[Dataset items]
(* ===== verification/Ipaddr.v ===== *)
(** * IPv4 addresses: [net/ipaddr.c], [net/ipaddr.h]

    An address is the 32-bit word [q_addr]; [a_addr] is the same word seen as
    four bytes, in the order they have in memory (network order, as the bytes of
    a dotted string).  [type] has a single value and is left out. *)
From S2P Require Import Prelude Errors.

Definition Ipaddr : Type := Z.

Definition IPV4_ADDR_BROADCAST : Z := 0xFFFFFFFF.

(** The union: the bytes of a word and the word of four bytes. *)
Definition a_addr (q : Ipaddr) : bytes :=
  [q mod 256; q / 256 mod 256; q / 65536 mod 256; q / 16777216 mod 256].
Definition q_addr (a : bytes) : Ipaddr := foldr (λ b acc, b + 256 * acc) 0 a.

(** ** Operations *)

Definition ipaddr_set_any : Ipaddr := 0.
Definition ipaddr_get_any : Ipaddr := 0.
Definition ipaddr_set_all_1 : Ipaddr := 0xFFFFFFFF.

(** [ipaddr_copy(dest, src)]: a null [dest] or [src] changes nothing. *)
Definition ipaddr_copy (dest src : option Ipaddr) : option Ipaddr :=
  match dest, src with Some _, Some q => Some q | _, _ => dest end.

Definition ipaddr_is_equal (ip1 ip2 : Ipaddr) : bool := ip1 =? ip2.
Definition ipaddr_is_any (ip : Ipaddr) : bool := ip =? 0.
Definition ipaddr_is_local_broadcast (ip : Ipaddr) : bool := ip =? IPV4_ADDR_BROADCAST.

Definition ipaddr_to_buf (src : Ipaddr) : bytes := a_addr src.
Definition ipaddr_from_buf (ip_buf : bytes) : Ipaddr := q_addr (take 4 ip_buf).

Definition ipaddr_get_host (ip netmask : Ipaddr) : Ipaddr := Z.land ip (u32 (Z.lnot netmask)).
Definition ipaddr_get_net (ip netmask : Ipaddr) : Ipaddr := Z.land ip netmask.

Definition ipaddr_is_direct_broadcast (ip netmask : Ipaddr) : bool :=
  ipaddr_get_host ip netmask =? Z.land IPV4_ADDR_BROADCAST (u32 (Z.lnot netmask)).

Definition ipaddr_is_match (dest src netmask : Ipaddr) : bool :=
  let dest_netid := ipaddr_get_net dest netmask in
  let src_netid := ipaddr_get_net src netmask in
  if ipaddr_is_local_broadcast dest then true
  else if ipaddr_is_direct_broadcast dest netmask && ipaddr_is_equal dest_netid src_netid
       then true
  else ipaddr_is_equal dest src.

(** [while (addr) { if (addr & 1) cnt++; addr >>= 1; }]: a 32-bit word takes at
    most 32 rounds. *)
Fixpoint count_ones (fuel : nat) (addr cnt : Z) : outcome Z :=
  if addr =? 0 then Ok cnt else
  match fuel with
  | O => NoFuel
  | S fuel' =>
      count_ones fuel' (Z.shiftr addr 1) (if Z.odd addr then cnt + 1 else cnt)
  end.
Definition ipaddr_1_cnt (ip : Ipaddr) : outcome Z := count_ones 32 ip 0.

(** The loop of [ipaddr_from_str]: [p] walks over [a_addr], a store past its end
    is undefined; [sub_addr] is a [uint8_t].  The string ends with its list. *)
Fixpoint parse_addr (str : bytes) (a : bytes) (p sub_addr : Z) : outcome (Z * bytes) :=
  let store := match zset a p sub_addr with Some a' => Ok a' | None => Undef end in
  match str with
  | [] => a' ← store; Ok (0, a')
  | c :: str' =>
      if (48 <=? c) && (c <=? 57) then parse_addr str' a p (u8 (sub_addr * 10 + c - 48))
      else if c =? 46 then a' ← store; parse_addr str' a' (p + 1) 0
      else Ok (- E_NET_PARAM, a)
  end.

(** The return value and the address at [dest]; a null pointer is [None]. *)
Definition ipaddr_from_str (dest : option Ipaddr) (str : option bytes)
    : outcome (Z * option Ipaddr) :=
  match dest, str with
  | Some _, Some s => '(r, a) ← parse_addr s (a_addr 0) 0 0; Ok (r, Some (q_addr a))
  | _, _ => Ok (- E_NET_PARAM, dest)
  end.

(** ** The union *)

Lemma q_addr_range a : length a = 4%nat → Forall is_byte a → 0 ≤ q_addr a < 2 ^ 32.
Proof.
  destruct a as [|a [|b [|c [|d []]]]]; try done. intros _ H.
  repeat apply Forall_cons in H as [? H]. unfold is_byte in *. cbn. lia.
Qed.

Lemma a_addr_q_addr a : length a = 4%nat → Forall is_byte a → a_addr (q_addr a) = a.
Proof.
  destruct a as [|a [|b [|c [|d []]]]]; try done. intros _ H.
  repeat apply Forall_cons in H as [? H]. unfold is_byte in *. unfold a_addr. cbn.
  f_equal; [|f_equal; [|f_equal; [|f_equal]]]; Z.div_mod_to_equations; lia.
Qed.

Lemma q_addr_a_addr q : 0 ≤ q < 2 ^ 32 → q_addr (a_addr q) = q.
Proof. intros H. unfold a_addr. cbn. Z.div_mod_to_equations. lia. Qed.

Lemma a_addr_bytes q : length (a_addr q) = 4%nat ∧ Forall is_byte (a_addr q).
Proof.
  split; [done|]. unfold a_addr. forall_elems; unfold is_byte;
    apply Z.mod_pos_bound; lia.
Qed.

(** ** Parsing *)

(** The decimal digits of a byte. *)
Definition decimal (n : Z) : bytes :=
  if n <? 10 then [48 + n]
  else if n <? 100 then [48 + n / 10; 48 + n mod 10]
  else [48 + n / 100; 48 + n / 10 mod 10; 48 + n mod 10].

#[local] Arguments decimal : simpl never.

Definition dotted (a b c d : Z) : bytes :=
  decimal a ++ [46] ++ decimal b ++ [46] ++ decimal c ++ [46] ++ decimal d.

Lemma parse_digit x str a p sub :
  0 ≤ x < 10 → 0 ≤ sub * 10 + x < 256 →
  parse_addr (48 + x :: str) a p sub = parse_addr str a p (sub * 10 + x).
Proof.
  intros Hx Hs. cbn [parse_addr].
  rewrite (proj2 (Z.leb_le 48 _)), (proj2 (Z.leb_le _ 57)) by lia. cbn [andb].
  by rewrite (wrap_small 8) by lia; do 2 f_equal; lia.
Qed.

Lemma parse_decimal n str a p :
  is_byte n → parse_addr (decimal n ++ str) a p 0 = parse_addr str a p n.
Proof.
  intros Hn. unfold is_byte in Hn. unfold decimal.
  destruct (Z.ltb_spec n 10); [|destruct (Z.ltb_spec n 100)]; cbn [app].
  - by rewrite parse_digit by lia.
  - pose proof (Z.div_mod n 10). pose proof (Z.mod_pos_bound n 10).
    rewrite !parse_digit by lia. f_equal. lia.
  - pose proof (Z.div_mod n 10). pose proof (Z.mod_pos_bound n 10).
    pose proof (Z.div_mod (n / 10) 10). pose proof (Z.mod_pos_bound (n / 10) 10).
    assert (n / 100 = n / 10 / 10) as E by (rewrite Z.div_div by lia; done).
    rewrite !E, !parse_digit by lia. f_equal. lia.
Qed.

Lemma parse_dot str a a' p sub :
  zset a p sub = Some a' → parse_addr (46 :: str) a p sub = parse_addr str a' (p + 1) 0.
Proof. cbn [parse_addr]. by intros ->. Qed.

Lemma parse_dotted a b c d str :
  is_byte a → is_byte b → is_byte c → is_byte d →
  parse_addr (dotted a b c d ++ str) (a_addr 0) 0 0 = parse_addr str [a; b; c; 0] 3 d.
Proof.
  intros. unfold dotted. rewrite <- !app_assoc, parse_decimal by done. cbn [app].
  erewrite (parse_dot _ (a_addr 0)), parse_decimal by done.
  erewrite parse_dot, parse_decimal by done.
  by erewrite parse_dot, parse_decimal by done.
Qed.

(** A dotted decimal string is parsed to the address it prints, and any other
    character than a digit or a dot, met within the first four numbers, is
    refused *)
Theorem ipaddr_from_str_parses dest a b c d x rest :
  is_byte a → is_byte b → is_byte c → is_byte d → x < 46 ∨ x = 47 ∨ 57 < x →
  ipaddr_from_str (Some dest) (Some (dotted a b c d)) = Ok (0, Some (q_addr [a; b; c; d])) ∧
  (∃ q, ipaddr_from_str (Some dest) (Some (dotted a b c d ++ x :: rest))
     = Ok (- E_NET_PARAM, Some q)).
Proof.
  intros Ha Hb Hc Hd Hx. unfold ipaddr_from_str. split.
  - by rewrite <- (app_nil_r (dotted a b c d)), parse_dotted.
  - rewrite parse_dotted by done. cbn [parse_addr].
    rewrite (proj2 (Z.eqb_neq x 46)) by lia.
    replace ((48 <=? x) && (x <=? 57)) with false; [by eexists|].
    symmetry. apply andb_false_iff. rewrite !Z.leb_gt. lia.
Qed.

Lemma ipaddr_from_str_parses_witness :
  ipaddr_from_str (Some 0) (Some (dotted 192 168 1 20)) = Ok (0, Some (q_addr [192; 168; 1; 20])) ∧
  (∃ q, ipaddr_from_str (Some 0) (Some (dotted 192 168 1 20 ++ [32])) = Ok (- E_NET_PARAM, Some q)).
Proof. apply (ipaddr_from_str_parses 0 192 168 1 20 32 []); unfold is_byte; lia. Defined.

(** ** Counting mask bits *)

Definition popcount_from (k w : nat) (x : Z) : Z :=
  foldr (λ i n, Z.b2z (Z.testbit x (Z.of_nat i)) + n) 0 (seq k w).
Definition popcount (x : Z) : Z := popcount_from 0 32 x.

Lemma popcount_shift k w x : popcount_from (S k) w x = popcount_from k w (Z.shiftr x 1).
Proof.
  revert k. induction w as [|w IH]; intros k; [done|].
  unfold popcount_from in *. cbn [seq foldr]. rewrite IH. f_equal.
  rewrite Z.shiftr_spec by lia. do 2 f_equal. lia.
Qed.

Lemma popcount_zero k w : popcount_from k w 0 = 0.
Proof.
  revert k. unfold popcount_from.
  induction w as [|w IH]; intros k; cbn [seq foldr]; [done|]. by rewrite IH, Z.bits_0.
Qed.

Lemma count_ones_spec w addr cnt :
  0 ≤ addr < 2 ^ Z.of_nat w → count_ones w addr cnt = Ok (cnt + popcount_from 0 w addr).
Proof.
  revert addr cnt. induction w as [|w IH]; intros addr cnt Ha.
  - replace addr with 0 by (cbn in Ha; lia). cbn. by rewrite Z.add_0_r.
  - cbn [count_ones]. destruct (Z.eqb_spec addr 0) as [->|Hnz].
    { by rewrite popcount_zero, Z.add_0_r. }
    rewrite IH.
    + unfold popcount_from at 2. cbn [seq foldr]. fold (popcount_from 1 w addr).
      rewrite popcount_shift. cbn [Z.of_nat]. rewrite Z.bit0_odd.
      destruct (Z.odd addr); cbn [Z.b2z]; f_equal; lia.
    + rewrite Z.shiftr_div_pow2 by lia. rewrite Nat2Z.inj_succ, Z.pow_succ_r in Ha by lia.
      split; [apply Z.div_pos; lia|]. apply Z.div_lt_upper_bound; lia.
Qed.

Lemma count_ones_word ip : 0 ≤ ip < 2 ^ 32 → ipaddr_1_cnt ip = Ok (popcount ip).
Proof. intros. unfold ipaddr_1_cnt. by rewrite count_ones_spec. Qed.

(** ** Matching *)

(** Complementing a prefix mask leaves the host bits. *)
Lemma host_bits netmask i :
  0 ≤ i < 32 → Z.testbit (u32 (Z.lnot netmask)) i = negb (Z.testbit netmask i).
Proof.
  intros Hi. unfold wrap. rewrite Z.mod_pow2_bits_low by lia. by rewrite Z.lnot_spec by lia.
Qed.

(** A destination matches an interface when it is the interface's address, the
    limited broadcast, or the broadcast address of the interface's network: the
    same network bits and every host bit set; and the number of mask bits is the
    population count of the mask *)
Theorem ipaddr_is_match_spec dest src netmask :
  0 ≤ dest < 2 ^ 32 → 0 ≤ src < 2 ^ 32 → 0 ≤ netmask < 2 ^ 32 →
  (ipaddr_is_match dest src netmask = true ↔
     dest = src ∨ dest = IPV4_ADDR_BROADCAST ∨
     (∀ i, 0 ≤ i < 32 → Z.testbit dest i =
        if Z.testbit netmask i then Z.testbit src i else true)) ∧
  ipaddr_1_cnt netmask = Ok (popcount netmask).
Proof.
  intros Hd Hs Hm. split; [|by apply count_ones_word].
  assert (ipaddr_is_direct_broadcast dest netmask &&
          ipaddr_is_equal (ipaddr_get_net dest netmask) (ipaddr_get_net src netmask) = true ↔
    (∀ i, 0 ≤ i < 32 → Z.testbit dest i =
        if Z.testbit netmask i then Z.testbit src i else true)) as Hb.
  { rewrite andb_true_iff. unfold ipaddr_is_direct_broadcast, ipaddr_is_equal.
    rewrite !Z.eqb_eq. unfold ipaddr_get_host, ipaddr_get_net. split.
    - intros [H1 H2] i Hi.
      apply (f_equal (λ z, Z.testbit z i)) in H1, H2. rewrite !Z.land_spec in H1, H2.
      rewrite host_bits in H1 by done.
      replace (Z.testbit IPV4_ADDR_BROADCAST i) with true in H1
        by (symmetry; apply (Z.ones_spec_low 32); lia).
      destruct (Z.testbit netmask i), (Z.testbit dest i), (Z.testbit src i); done.
    - intros H. assert (∀ x y i, 0 ≤ x < 2 ^ 32 → 32 ≤ i → Z.testbit (Z.land x y) i = false) as Hhi.
      { intros x y i Hx Hi. rewrite Z.land_spec, <- (Z.mod_small x (2 ^ 32)) by done.
        by rewrite Z.mod_pow2_bits_high by lia. }
      split; apply Z.bits_inj'; intros i Hi;
        (destruct (decide (i < 32)); [|by rewrite !Hhi by (unfold IPV4_ADDR_BROADCAST; lia)]);
        rewrite !Z.land_spec, H by lia.
      + rewrite host_bits by lia.
        replace (Z.testbit IPV4_ADDR_BROADCAST i) with true
          by (symmetry; apply (Z.ones_spec_low 32); lia).
        by destruct (Z.testbit netmask i), (Z.testbit src i).
      + by destruct (Z.testbit netmask i), (Z.testbit src i). }
  clear Hd Hs Hm. unfold ipaddr_is_match, ipaddr_is_local_broadcast. rewrite <- Hb. clear Hb.
  destruct (ipaddr_is_direct_broadcast _ _ && _);
    destruct (Z.eqb_spec dest IPV4_ADDR_BROADCAST); unfold ipaddr_is_equal;
    rewrite ?Z.eqb_eq; intuition congruence.
Qed.

Lemma ipaddr_is_match_spec_witness :
  (ipaddr_is_match 0xFF01A8C0 0x1401A8C0 0x00FFFFFF = true ↔
     0xFF01A8C0 = 0x1401A8C0 ∨ 0xFF01A8C0 = IPV4_ADDR_BROADCAST ∨
     (∀ i, 0 ≤ i < 32 → Z.testbit 0xFF01A8C0 i =
        if Z.testbit 0x00FFFFFF i then Z.testbit 0x1401A8C0 i else true)) ∧
  ipaddr_1_cnt 0x00FFFFFF = Ok (popcount 0x00FFFFFF).
Proof. apply (ipaddr_is_match_spec 0xFF01A8C0 0x1401A8C0 0x00FFFFFF); lia. Defined.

REQUIREMENT
Out of the data above, set down the lines from the one with "assert (ipaddr_is_direct_broadcast dest" to the one with "- intros [H1 H2] i Hi.", both included, exactly as written and with no additions.

TASK ANSWER
  assert (ipaddr_is_direct_broadcast dest netmask &&
          ipaddr_is_equal (ipaddr_get_net dest netmask) (ipaddr_get_net src netmask) = true ↔
    (∀ i, 0 ≤ i < 32 → Z.testbit dest i =
        if Z.testbit netmask i then Z.testbit src i else true)) as Hb.
  { rewrite andb_true_iff. unfold ipaddr_is_direct_broadcast, ipaddr_is_equal.
    rewrite !Z.eqb_eq. unfold ipaddr_get_host, ipaddr_get_net. split.
    - intros [H1 H2] i Hi.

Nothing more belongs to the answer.